Repeat word for word the opening stretch of the entries, from the first line through the line containing "(** [std::isspace] in the C locale. *)".

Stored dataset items

=== Begin Enclosure ===

(* ===== verification/Scan.v ===== *)
(** * Reading integers from text ([std::stoull] and [std::sscanf])

    The decimal conversions of the C++ standard library that the tools use to read
    what the operator types and what the coordinator answers: white space, an
    optional sign, digits.  [stoull_to_string] is the round trip with
    [std::to_string]. *)
From Stdlib Require Import Ascii.
From S2P Require Import Prelude Util.
From stdpp Require Import pretty.
Local Open Scope Z_scope.

(** [std::isspace] in the C locale. *)
Definition is_space (c : ascii) : bool := (byte_of_char c =? 32) || ((9 <=? byte_of_char c) && (byte_of_char c <=? 13)).
Definition digit_of (c : ascii) : option Z :=
  if (48 <=? byte_of_char c) && (byte_of_char c <=? 57) then Some (byte_of_char c - 48) else None.

Fixpoint skip_spaces (l : list ascii) : list ascii :=
  match l with c :: l' => if is_space c then skip_spaces l' else l | [] => [] end.

Definition sign (l : list ascii) : bool * list ascii :=
  match l with
  | c :: l' => if byte_of_char c =? 45 then (true, l') else if byte_of_char c =? 43 then (false, l') else (false, l)
  | [] => (false, [])
  end.

(** The digits at the front, and what follows them. *)
Fixpoint digits (acc : Z) (l : list ascii) : Z * list ascii :=
  match l with
  | c :: l' => match digit_of c with Some d => digits (10 * acc + d) l' | None => (acc, l) end
  | [] => (acc, [])
  end.

(** The subject sequence of a conversion: its sign and magnitude, if there is one. *)
Definition subject (l : list ascii) : option (bool * Z * list ascii) :=
  let '(neg, l) := sign (skip_spaces l) in
  match l with
  | c :: _ => match digit_of c with Some _ => let '(v, rest) := digits 0 l in Some (neg, v, rest) | None => None end
  | [] => None
  end.

Definition stoull (s : string) : outcome Z :=
  match subject (String.list_ascii_of_string s) with
  | None => Throw (invalid_argument "stoull")
  | Some (neg, v, _) => if 2 ^ 64 - 1 <? v then Throw (out_of_range "stoull") else Ret (u64 (if neg then - v else v))
  end.

(** The conversions [%ld] and [%llu]; [long] has 32 bits on the platform of the
    sockets the tools use.  A number that does not fit is undefined behaviour. *)
Inductive conversion := Ld | Llu.

Definition in_i32b (z : Z) : bool := (- 2 ^ 31 <=? z) && (z <? 2 ^ 31).
Definition convert (c : conversion) (neg : bool) (v : Z) : outcome Z :=
  let z := if neg then - v else v in
  match c with
  | Ld => if in_i32b z then Ret z else Undefined
  | Llu => if v <? 2 ^ 64 then Ret (u64 z) else Undefined
  end.

(** The items assigned: the conversions stop at the first that does not match. *)
Fixpoint scan (fmt : list conversion) (l : list ascii) : outcome (list Z) :=
  match fmt with
  | [] => Ret []
  | c :: fmt =>
      match subject l with
      | None => Ret []
      | Some (neg, v, rest) =>
          let! z := convert c neg v in
          let! zs := scan fmt rest in
          Ret (z :: zs)
      end
  end.

(** [sscanf] with a format that is a word and its conversions, on a text that starts
    with the word. *)
Definition sscanf (word : string) (fmt : list conversion) (text : string) : outcome (list Z) :=
  scan fmt (drop (String.length word) (String.list_ascii_of_string text)).

(** ** Ranges *)
Definition converted (c : conversion) (z : Z) : Prop :=
  match c with Ld => - 2 ^ 31 <= z < 2 ^ 31 | Llu => in_u 64 z end.

Lemma convert_range (c : conversion) (neg : bool) (v z : Z) : convert c neg v = Ret z -> converted c z.
Proof.
  destruct c; unfold convert, converted, in_i32b.
  - destruct (_ && _) eqn:E; [|discriminate]. intros [= <-]. bool_hyps. lia.
  - destruct (v <? 2 ^ 64); [|discriminate]. intros [= <-]. apply wrap_range. lia.
Qed.

Lemma scan_range (fmt : list conversion) (l : list ascii) (zs : list Z) :
  scan fmt l = Ret zs -> length zs = length fmt -> Forall2 converted fmt zs.
Proof.
  revert l zs. induction fmt as [|c fmt IH]; intros l zs; cbn [scan].
  { intros [= <-] _. constructor. }
  destruct (subject l) as [[[neg v] rest]|]; [|intros [= <-]; discriminate].
  intros H. apply obind_Ret in H as (z & Ez & H). apply obind_Ret in H as (zs' & Ezs & H). injection H as <-.
  intros [= Hlen]. constructor; [eapply convert_range; eassumption|eapply IH; eassumption].
Qed.

(** ** The round trip of [std::to_string] and [std::stoull] *)
Lemma digit_of_char (x : N) : (x < 10)%N -> digit_of (pretty_N_char x) = Some (Z.of_N x).
Proof.
  intros H. assert (In x [0; 1; 2; 3; 4; 5; 6; 7; 8; 9]%N) as Hin by (cbn; lia).
  cbn in Hin. repeat (destruct Hin as [<-|Hin]; [reflexivity|]). contradiction.
Qed.

Lemma digits_pretty (x : N) (s : string) :
  digits 0 (String.list_ascii_of_string (pretty_N_go x s)) = digits (Z.of_N x) (String.list_ascii_of_string s).
Proof.
  revert s. induction (N.lt_wf_0 x) as [x _ IH]; intros s. destruct (decide (x = 0)%N) as [->|Hx].
  { rewrite pretty_N_go_0. reflexivity. }
  rewrite pretty_N_go_step by lia. rewrite IH by (apply N.div_lt; lia).
  cbn [String.list_ascii_of_string digits]. pose proof (N.mod_lt x 10 ltac:(lia)).
  rewrite digit_of_char by assumption. f_equal. pose proof (N.div_mod x 10 ltac:(lia)). lia.
Qed.

(** A number is rendered as at least one character, the first of which is a digit. *)
Lemma pretty_front (x : N) (s : string) : (0 < x)%N ->
  exists c l, String.list_ascii_of_string (pretty_N_go x s) = c :: l /\ is_Some (digit_of c).
Proof.
  revert s. induction (N.lt_wf_0 x) as [x _ IH]; intros s Hx. rewrite pretty_N_go_step by assumption.
  destruct (decide (x / 10 = 0)%N) as [E|E].
  - rewrite E, pretty_N_go_0. eexists _, _. split; [reflexivity|].
    rewrite digit_of_char by (apply N.mod_lt; lia). eauto.
  - apply IH; [apply N.div_lt; lia|apply N.neq_0_lt_0, E].
Qed.

Lemma digit_plain (c : ascii) (l : list ascii) : is_Some (digit_of c) -> sign (skip_spaces (c :: l)) = (false, c :: l).
Proof.
  unfold digit_of. intros [d Hd]. split_match_in Hd; [|discriminate]. bool_hyps.
  cbn [skip_spaces]. unfold is_space.
  replace ((byte_of_char c =? 32) || (9 <=? byte_of_char c) && (byte_of_char c <=? 13)) with false by lia.
  unfold sign. replace (byte_of_char c =? 45) with false by lia. replace (byte_of_char c =? 43) with false by lia. reflexivity.
Qed.

Lemma stoull_to_string (z : Z) : in_u 64 z -> stoull (to_string_int z) = Ret z.
Proof.
  intros Hz. unfold in_u in Hz. unfold stoull, to_string_int.
  destruct (decide (z = 0)) as [->|Hne]; [reflexivity|].
  assert (E : String.list_ascii_of_string (pretty z) = String.list_ascii_of_string (pretty_N_go (Z.to_N z) "")).
  { destruct z as [|p|p]; [lia| |lia]. reflexivity. }
  rewrite E. destruct (pretty_front (Z.to_N z) EmptyString ltac:(lia)) as (c & l & El & Hc).
  unfold subject. rewrite El, digit_plain by assumption. destruct Hc as [d Hd]. rewrite Hd, <- El, digits_pretty.
  cbn [digits String.list_ascii_of_string]. rewrite Z2N.id by lia.
  destruct (Z.ltb_spec (2 ^ 64 - 1) z); [lia|]. f_equal. apply wrap_small. exact Hz.
Qed.

(** What follows a rendered number. *)
Lemma pretty_app (x : N) (s t : string) : (pretty_N_go x s +:+ t = pretty_N_go x (s +:+ t))%string.
Proof.
  revert s. induction (N.lt_wf_0 x) as [x _ IH]; intros s. destruct (decide (x = 0)%N) as [->|Hx].
  { rewrite !pretty_N_go_0. reflexivity. }
  rewrite !(pretty_N_go_step x) by lia. rewrite IH by (apply N.div_lt; lia). reflexivity.
Qed.

(** A number has at most as many decimal digits as binary ones. *)
Lemma pretty_length (k : nat) (x : N) (s : string) : (x < 2 ^ N.of_nat k)%N ->
  (String.length (pretty_N_go x s) <= k + String.length s)%nat.
Proof.
  revert x s. induction k as [|k IH]; intros x s Hx.
  { assert (x = 0%N) as -> by (cbn in Hx; lia). rewrite pretty_N_go_0. lia. }
  destruct (decide (x = 0)%N) as [->|Hne]; [rewrite pretty_N_go_0; lia|].
  rewrite pretty_N_go_step by lia. etransitivity; [apply IH|cbn [String.length]; lia].
  rewrite Nat2N.inj_succ, N.pow_succ_r' in Hx. apply N.Div0.div_lt_upper_bound. lia.
Qed.

Lemma to_string_length (z : Z) : in_u 64 z -> (String.length (to_string_int z) <= 64)%nat.
Proof.
  intros Hz. unfold in_u in Hz. destruct z as [|p|p]; [cbn; lia| |lia].
  change (to_string_int (Z.pos p)) with (pretty_N_go (N.pos p) ""). etransitivity; [apply (pretty_length 64); lia|reflexivity].
Qed.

=== End Enclosure ===

Response to the task:
(* ===== verification/Scan.v ===== *)
(** * Reading integers from text ([std::stoull] and [std::sscanf])

    The decimal conversions of the C++ standard library that the tools use to read
    what the operator types and what the coordinator answers: white space, an
    optional sign, digits.  [stoull_to_string] is the round trip with
    [std::to_string]. *)
From Stdlib Require Import Ascii.
From S2P Require Import Prelude Util.
From stdpp Require Import pretty.
Local Open Scope Z_scope.

(** [std::isspace] in the C locale. *)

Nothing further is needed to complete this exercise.